Reading Kaës, I found myself thinking again about the child trying to remain close to the abuser. Not because the child is irrational or weak, but because human beings sometimes become organised around preserving relationships that feel necessary. Reality does not disappear. The question becomes how much of it can be acknowledged.
Perhaps every family encounters this challenge. Perhaps every organisation does too. Perhaps every profession. Perhaps every culture. The issue may not be whether blind spots exist, they almost certainly do. The issue may be whether there is enough space left to notice them.
This leads me to another question: does a relationship help us think with our experience, or does it increasingly think for us. The distinction feels important. A thoughtful parent does not tell a child what reality is; they help the child explore it. A good therapist does not replace a person’s thinking; they help restore it. A healthy group does not eliminate uncertainty; it creates conditions in which uncertainty can be tolerated. The aim is not agreement. The aim is greater contact with reality.

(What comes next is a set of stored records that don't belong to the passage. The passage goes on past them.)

(* ===== verification/WebToolsProofs.v ===== *)
(** What the web tools do on the network, whatever it answers, and what they
    return. *)
From stdpp Require Import options.
From S2P Require Import Prelude Values Json CanonicalJson Url WebTools.
Unset Default Proof Using.

Section web_tools.
Context (check_bracketed_netloc : string → result unit) (urljoin : string → string → result string) (address_text : address → string).
Context (decode : string → string → result string) (json_loads : string → result pyval) (parse_html : string → page).
Context (float_repr : Q → string) (host_allowlist_env : string) (net : network).

Abbreviation M := (stm web).
Abbreviation url_host := (url_host check_bracketed_netloc).
Abbreviation validate := (_validate_safe_url check_bracketed_netloc address_text host_allowlist_env net).
Abbreviation allowed := (allowed address_text).
Abbreviation load := (_load_text_response check_bracketed_netloc urljoin address_text decode host_allowlist_env net).
Abbreviation requests := (requests check_bracketed_netloc urljoin address_text decode host_allowlist_env net).
Abbreviation one_request := (one_request check_bracketed_netloc urljoin address_text decode host_allowlist_env net).

(** ** What a run adds to the trace *)

Definition emits {A} (m : M A) (Q : list event → result A → Prop) : Prop :=
  ∀ s s' r, m s = (s', r) → ∃ ev, trace s' = trace s ++ ev ∧ Q ev r.

Lemma emits_ret {A} (a : A) (Q : list event → result A → Prop) : Q [] (Ok a) → emits (mret a) Q.
Proof. intros HQ s s' r [= <- <-]. exists []. by rewrite app_nil_r. Qed.
Lemma emits_lift {A} (x : result A) (Q : list event → result A → Prop) : Q [] x → emits (st_lift x) Q.
Proof. intros HQ s s' r [= <- <-]. exists []. by rewrite app_nil_r. Qed.
Lemma emits_bind {A B} (m : M A) (f : A → M B) (P : list event → result A → Prop) (Q : list event → result B → Prop) :
  emits m P → (∀ e ev, P ev (Raise e) → Q ev (Raise e)) →
  (∀ a ev0, P ev0 (Ok a) → emits (f a) (λ ev r, Q (ev0 ++ ev) r)) → emits (m ≫= f) Q.
Proof.
  intros Hm He Hf s s' r H. unfold mbind, stm_bind in H. destruct (m s) as [s1 [a|e]] eqn:E.
  - destruct (Hm _ _ _ E) as (ev & Htr & HP). destruct (Hf a ev HP _ _ _ H) as (ev' & Htr' & HQ). exists (ev ++ ev').
    split; [by rewrite Htr', Htr, app_assoc|done].
  - injection H as <- <-. destruct (Hm _ _ _ E) as (ev & Htr & HP). exists ev. split; [done|by apply He].
Qed.
Lemma emits_impl {A} (m : M A) (P Q : list event → result A → Prop) : emits m P → (∀ ev r, P ev r → Q ev r) → emits m Q.
Proof. intros Hm Himpl s s' r H. destruct (Hm _ _ _ H) as (ev & ? & ?). eauto. Qed.
Lemma emits_call {A} (f : nat → result A) e (Q : list event → result A → Prop) :
  (∀ n a, f n = Ok a → Q (e a) (Ok a)) → (∀ x, Q [] (Raise x)) → emits (call f e) Q.
Proof.
  intros Hok Hraise s s' r. unfold call. destruct (f (tick s)) as [a|x] eqn:E; intros [= <- <-]; simpl.
  - eauto.
  - exists []. by rewrite app_nil_r.
Qed.

(** ** Checked fetches *)

(** [url] has been checked when [before] had happened, and nothing since. *)
Definition checked (allowlist : list string) (before : list event) (url : string) : Prop :=
  ∃ parsed host, url_host url = Ok (parsed, host) ∧
    (scheme parsed = "http" ∨ scheme parsed = "https") ∧
    (host ∈ allowlist ∨
     ∃ earlier n p addresses, before = earlier ++ [LookedUp host p addresses] ∧ port parsed = Ok p ∧
       getaddrinfo net n host p = Ok addresses ∧ addresses ≠ [] ∧ Forall (λ a, allowed allowlist a = true) addresses).

Definition fetched (ev : list event) : list string := omap (λ e, match e with Fetched u => Some u | _ => None end) ev.

(** Every fetch is checked, and closed before anything else. *)
Definition careful (allowlist : list string) (ev : list event) : Prop :=
  ∀ before u after, ev = before ++ Fetched u :: after → checked allowlist before u ∧ ∃ after', after = Closed u :: after'.

Lemma checked_later allowlist ev before u : checked allowlist before u → checked allowlist (ev ++ before) u.
Proof.
  intros (parsed & host & Hh & Hs & [Hin|(earlier & n & p & addresses & -> & Hrest)]).
  - exists parsed, host. auto.
  - exists parsed, host. split_and!; [done..|]. right. exists (ev ++ earlier), n, p, addresses. by rewrite app_assoc.
Qed.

Perhaps this is why curiosity matters so much. Curiosity keeps the conversation between experience and meaning alive. Without it, stories can harden. Questions can become answers. Language can begin serving belonging more than understanding. The LUUUTT model reminds us that there are always stories that remain untold, unheard, or unknown. The challenge is not to eliminate these gaps, that is impossible. The challenge is to remain curious about what they contain.
What have we stopped noticing. What have we stopped asking. And what realities might become available again if we found a way to think about them together.